(Stored data entries)
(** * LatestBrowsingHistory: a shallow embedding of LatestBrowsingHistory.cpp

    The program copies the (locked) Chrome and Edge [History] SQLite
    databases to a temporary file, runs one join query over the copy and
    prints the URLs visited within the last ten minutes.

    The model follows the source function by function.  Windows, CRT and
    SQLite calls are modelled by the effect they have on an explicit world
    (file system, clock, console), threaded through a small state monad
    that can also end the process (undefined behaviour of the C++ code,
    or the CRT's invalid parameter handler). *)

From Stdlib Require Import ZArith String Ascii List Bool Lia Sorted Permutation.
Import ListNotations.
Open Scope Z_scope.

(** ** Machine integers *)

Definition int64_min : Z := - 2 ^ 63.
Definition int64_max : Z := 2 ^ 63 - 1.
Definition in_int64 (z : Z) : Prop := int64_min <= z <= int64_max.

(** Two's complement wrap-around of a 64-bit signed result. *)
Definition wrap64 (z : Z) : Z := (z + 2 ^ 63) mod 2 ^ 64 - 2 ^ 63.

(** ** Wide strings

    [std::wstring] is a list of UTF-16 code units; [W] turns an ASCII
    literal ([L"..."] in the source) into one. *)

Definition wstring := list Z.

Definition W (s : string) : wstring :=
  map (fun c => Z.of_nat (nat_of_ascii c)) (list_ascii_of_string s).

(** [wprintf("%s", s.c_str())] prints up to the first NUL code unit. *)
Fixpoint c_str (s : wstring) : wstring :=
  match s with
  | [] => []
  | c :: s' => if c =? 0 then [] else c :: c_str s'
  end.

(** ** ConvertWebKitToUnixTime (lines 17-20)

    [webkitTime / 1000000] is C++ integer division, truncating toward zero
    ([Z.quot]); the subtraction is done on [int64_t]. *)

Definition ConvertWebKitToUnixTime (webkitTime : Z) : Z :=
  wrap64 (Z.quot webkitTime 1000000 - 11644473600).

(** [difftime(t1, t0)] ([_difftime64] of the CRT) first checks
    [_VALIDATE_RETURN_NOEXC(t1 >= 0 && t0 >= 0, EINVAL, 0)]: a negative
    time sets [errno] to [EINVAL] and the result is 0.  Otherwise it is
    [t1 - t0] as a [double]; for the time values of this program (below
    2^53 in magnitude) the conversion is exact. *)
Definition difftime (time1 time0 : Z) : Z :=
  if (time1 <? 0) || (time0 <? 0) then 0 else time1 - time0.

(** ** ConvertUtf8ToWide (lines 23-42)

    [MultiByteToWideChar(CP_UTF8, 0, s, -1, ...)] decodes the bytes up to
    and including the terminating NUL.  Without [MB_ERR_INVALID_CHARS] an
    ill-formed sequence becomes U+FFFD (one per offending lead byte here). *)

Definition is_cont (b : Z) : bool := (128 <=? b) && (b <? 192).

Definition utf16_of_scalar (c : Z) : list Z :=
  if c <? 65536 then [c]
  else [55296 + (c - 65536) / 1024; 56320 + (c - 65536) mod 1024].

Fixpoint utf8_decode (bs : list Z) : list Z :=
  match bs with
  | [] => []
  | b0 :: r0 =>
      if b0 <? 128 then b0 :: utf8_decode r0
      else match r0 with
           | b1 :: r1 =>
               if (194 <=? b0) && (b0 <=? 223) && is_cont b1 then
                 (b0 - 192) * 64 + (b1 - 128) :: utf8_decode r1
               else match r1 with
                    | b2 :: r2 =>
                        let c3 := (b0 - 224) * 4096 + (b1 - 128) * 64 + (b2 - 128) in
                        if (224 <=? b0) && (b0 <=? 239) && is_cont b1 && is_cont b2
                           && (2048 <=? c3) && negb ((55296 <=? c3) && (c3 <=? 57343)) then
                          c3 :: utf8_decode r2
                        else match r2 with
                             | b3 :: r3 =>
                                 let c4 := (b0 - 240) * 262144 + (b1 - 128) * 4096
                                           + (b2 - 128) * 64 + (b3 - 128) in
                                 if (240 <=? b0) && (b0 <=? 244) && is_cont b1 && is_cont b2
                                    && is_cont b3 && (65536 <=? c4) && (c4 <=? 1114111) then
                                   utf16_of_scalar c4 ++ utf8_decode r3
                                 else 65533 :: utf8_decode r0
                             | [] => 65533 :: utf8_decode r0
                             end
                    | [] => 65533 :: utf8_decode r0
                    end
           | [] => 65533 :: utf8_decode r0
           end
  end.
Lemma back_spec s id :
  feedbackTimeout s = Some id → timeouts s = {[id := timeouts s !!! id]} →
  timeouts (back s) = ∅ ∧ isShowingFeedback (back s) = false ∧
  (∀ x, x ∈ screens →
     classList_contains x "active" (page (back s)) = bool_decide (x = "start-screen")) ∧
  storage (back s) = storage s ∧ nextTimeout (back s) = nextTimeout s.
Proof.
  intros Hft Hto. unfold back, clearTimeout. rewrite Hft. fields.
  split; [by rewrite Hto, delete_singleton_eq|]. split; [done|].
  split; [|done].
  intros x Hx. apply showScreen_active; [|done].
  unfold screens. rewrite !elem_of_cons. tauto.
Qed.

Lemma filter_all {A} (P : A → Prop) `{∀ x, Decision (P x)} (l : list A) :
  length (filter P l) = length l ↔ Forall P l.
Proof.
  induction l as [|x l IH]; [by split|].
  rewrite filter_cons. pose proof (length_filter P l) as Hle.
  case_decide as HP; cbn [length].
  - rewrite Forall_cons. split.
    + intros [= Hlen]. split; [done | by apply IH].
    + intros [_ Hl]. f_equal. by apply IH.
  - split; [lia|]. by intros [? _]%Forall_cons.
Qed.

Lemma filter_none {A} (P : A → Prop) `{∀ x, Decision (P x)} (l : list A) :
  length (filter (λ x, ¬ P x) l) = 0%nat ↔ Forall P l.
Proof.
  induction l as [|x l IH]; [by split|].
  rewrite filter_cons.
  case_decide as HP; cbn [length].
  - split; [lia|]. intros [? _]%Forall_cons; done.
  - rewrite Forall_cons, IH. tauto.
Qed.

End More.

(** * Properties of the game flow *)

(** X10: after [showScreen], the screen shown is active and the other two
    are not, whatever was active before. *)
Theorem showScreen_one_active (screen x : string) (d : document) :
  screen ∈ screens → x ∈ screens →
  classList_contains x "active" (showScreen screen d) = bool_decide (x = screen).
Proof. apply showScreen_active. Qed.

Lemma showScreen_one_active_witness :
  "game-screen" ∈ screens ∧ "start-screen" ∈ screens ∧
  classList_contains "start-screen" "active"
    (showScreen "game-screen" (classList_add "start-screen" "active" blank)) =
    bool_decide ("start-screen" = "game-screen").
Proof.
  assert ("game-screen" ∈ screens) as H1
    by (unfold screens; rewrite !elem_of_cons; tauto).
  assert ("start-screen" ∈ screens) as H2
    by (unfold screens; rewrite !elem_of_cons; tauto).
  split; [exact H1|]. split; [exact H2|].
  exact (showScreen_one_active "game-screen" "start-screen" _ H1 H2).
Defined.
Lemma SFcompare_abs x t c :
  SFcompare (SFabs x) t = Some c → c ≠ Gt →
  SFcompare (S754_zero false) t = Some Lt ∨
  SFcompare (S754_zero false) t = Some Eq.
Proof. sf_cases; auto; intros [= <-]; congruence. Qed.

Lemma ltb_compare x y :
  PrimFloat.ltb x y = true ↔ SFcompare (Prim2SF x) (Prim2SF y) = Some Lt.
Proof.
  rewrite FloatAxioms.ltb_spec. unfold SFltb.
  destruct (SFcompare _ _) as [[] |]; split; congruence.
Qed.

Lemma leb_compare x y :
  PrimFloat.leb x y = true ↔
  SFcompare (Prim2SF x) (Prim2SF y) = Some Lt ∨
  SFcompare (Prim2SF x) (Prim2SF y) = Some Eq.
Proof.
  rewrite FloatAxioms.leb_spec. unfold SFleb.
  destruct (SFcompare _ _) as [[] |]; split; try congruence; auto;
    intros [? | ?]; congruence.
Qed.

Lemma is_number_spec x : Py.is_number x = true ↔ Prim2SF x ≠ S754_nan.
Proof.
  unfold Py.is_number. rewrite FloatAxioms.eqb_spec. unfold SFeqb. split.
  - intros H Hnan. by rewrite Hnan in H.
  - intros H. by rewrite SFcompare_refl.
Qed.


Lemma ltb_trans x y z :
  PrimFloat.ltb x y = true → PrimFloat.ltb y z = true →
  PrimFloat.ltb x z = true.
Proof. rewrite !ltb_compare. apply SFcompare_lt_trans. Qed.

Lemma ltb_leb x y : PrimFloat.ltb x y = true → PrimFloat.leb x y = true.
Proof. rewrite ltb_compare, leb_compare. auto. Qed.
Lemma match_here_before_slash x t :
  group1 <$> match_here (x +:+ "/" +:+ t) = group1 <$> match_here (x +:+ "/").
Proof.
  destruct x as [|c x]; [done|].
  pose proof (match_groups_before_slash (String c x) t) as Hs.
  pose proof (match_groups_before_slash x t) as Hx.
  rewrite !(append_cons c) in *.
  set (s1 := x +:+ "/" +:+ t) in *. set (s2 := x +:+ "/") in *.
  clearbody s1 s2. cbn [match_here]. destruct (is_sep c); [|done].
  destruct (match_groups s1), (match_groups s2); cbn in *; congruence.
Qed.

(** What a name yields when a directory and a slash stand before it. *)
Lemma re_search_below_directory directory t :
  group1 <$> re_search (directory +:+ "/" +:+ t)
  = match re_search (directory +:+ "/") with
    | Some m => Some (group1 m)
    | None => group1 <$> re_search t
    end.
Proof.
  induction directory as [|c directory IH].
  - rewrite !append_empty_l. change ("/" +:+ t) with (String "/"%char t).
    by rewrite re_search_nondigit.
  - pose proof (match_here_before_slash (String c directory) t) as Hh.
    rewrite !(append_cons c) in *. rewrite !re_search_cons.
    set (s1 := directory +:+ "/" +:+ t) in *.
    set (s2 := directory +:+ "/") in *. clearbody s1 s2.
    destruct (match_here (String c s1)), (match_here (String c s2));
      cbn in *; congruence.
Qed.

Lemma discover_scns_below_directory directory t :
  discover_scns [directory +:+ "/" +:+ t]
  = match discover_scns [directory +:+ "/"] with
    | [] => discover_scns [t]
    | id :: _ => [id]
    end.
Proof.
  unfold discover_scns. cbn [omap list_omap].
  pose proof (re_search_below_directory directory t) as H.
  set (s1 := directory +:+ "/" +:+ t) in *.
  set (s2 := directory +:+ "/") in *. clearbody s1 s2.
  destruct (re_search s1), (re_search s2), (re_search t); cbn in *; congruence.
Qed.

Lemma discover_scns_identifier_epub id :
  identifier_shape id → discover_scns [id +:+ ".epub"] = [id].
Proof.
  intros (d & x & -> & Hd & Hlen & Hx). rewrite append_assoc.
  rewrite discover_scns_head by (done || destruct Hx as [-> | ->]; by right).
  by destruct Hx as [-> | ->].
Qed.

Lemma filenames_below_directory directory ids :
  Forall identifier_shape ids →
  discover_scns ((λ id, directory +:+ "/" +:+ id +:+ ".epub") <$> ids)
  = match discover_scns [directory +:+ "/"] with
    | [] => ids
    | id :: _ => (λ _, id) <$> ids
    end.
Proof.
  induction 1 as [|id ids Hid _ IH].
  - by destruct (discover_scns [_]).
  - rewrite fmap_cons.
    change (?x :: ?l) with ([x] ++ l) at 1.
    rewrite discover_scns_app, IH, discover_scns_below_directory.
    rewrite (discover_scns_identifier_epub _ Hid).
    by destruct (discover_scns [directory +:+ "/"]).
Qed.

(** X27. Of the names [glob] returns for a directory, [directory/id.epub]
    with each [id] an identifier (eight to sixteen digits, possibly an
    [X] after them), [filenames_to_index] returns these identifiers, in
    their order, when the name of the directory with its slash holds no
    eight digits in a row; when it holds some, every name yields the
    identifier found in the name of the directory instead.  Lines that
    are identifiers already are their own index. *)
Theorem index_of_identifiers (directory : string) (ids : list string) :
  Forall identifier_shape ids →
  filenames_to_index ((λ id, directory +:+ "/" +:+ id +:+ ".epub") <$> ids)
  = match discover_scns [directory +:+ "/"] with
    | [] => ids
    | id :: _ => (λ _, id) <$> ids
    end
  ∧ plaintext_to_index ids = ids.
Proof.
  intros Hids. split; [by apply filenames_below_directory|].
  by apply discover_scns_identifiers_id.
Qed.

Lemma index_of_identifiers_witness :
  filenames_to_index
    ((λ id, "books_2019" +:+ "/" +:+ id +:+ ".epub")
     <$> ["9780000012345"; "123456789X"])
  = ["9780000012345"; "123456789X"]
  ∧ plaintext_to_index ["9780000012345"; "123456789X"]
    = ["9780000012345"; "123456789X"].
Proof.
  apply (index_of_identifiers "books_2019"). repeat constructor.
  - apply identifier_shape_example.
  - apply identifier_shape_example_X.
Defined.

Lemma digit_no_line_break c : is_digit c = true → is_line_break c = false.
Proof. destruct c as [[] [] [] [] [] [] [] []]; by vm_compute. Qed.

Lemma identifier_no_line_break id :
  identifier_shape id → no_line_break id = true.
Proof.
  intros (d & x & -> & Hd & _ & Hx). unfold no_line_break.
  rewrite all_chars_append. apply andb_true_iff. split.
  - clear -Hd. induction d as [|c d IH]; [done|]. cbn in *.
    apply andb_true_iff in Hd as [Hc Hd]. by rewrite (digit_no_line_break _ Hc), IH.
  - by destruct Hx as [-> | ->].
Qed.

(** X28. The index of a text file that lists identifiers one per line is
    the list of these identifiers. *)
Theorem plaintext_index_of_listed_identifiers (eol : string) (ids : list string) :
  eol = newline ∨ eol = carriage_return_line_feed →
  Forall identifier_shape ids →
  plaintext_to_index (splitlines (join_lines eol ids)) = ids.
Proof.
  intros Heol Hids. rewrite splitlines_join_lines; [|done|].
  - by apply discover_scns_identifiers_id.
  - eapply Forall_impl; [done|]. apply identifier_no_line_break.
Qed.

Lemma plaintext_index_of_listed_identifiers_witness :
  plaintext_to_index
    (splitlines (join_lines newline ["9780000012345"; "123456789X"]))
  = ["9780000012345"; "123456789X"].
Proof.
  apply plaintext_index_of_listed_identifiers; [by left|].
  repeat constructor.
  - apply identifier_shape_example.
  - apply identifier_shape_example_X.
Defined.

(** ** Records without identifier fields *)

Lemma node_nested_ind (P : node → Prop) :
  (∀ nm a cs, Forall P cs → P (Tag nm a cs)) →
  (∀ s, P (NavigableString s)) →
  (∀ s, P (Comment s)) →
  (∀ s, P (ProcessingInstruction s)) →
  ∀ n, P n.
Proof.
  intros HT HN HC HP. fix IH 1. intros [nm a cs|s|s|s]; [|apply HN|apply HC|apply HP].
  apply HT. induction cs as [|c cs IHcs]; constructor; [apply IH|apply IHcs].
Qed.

**Work task:** Copy out the lines above word for word, stopping after the line containing "databases to a".

**The answer:**
(** * LatestBrowsingHistory: a shallow embedding of LatestBrowsingHistory.cpp

    The program copies the (locked) Chrome and Edge [History] SQLite
    databases to a temporary file, runs one join query over the copy and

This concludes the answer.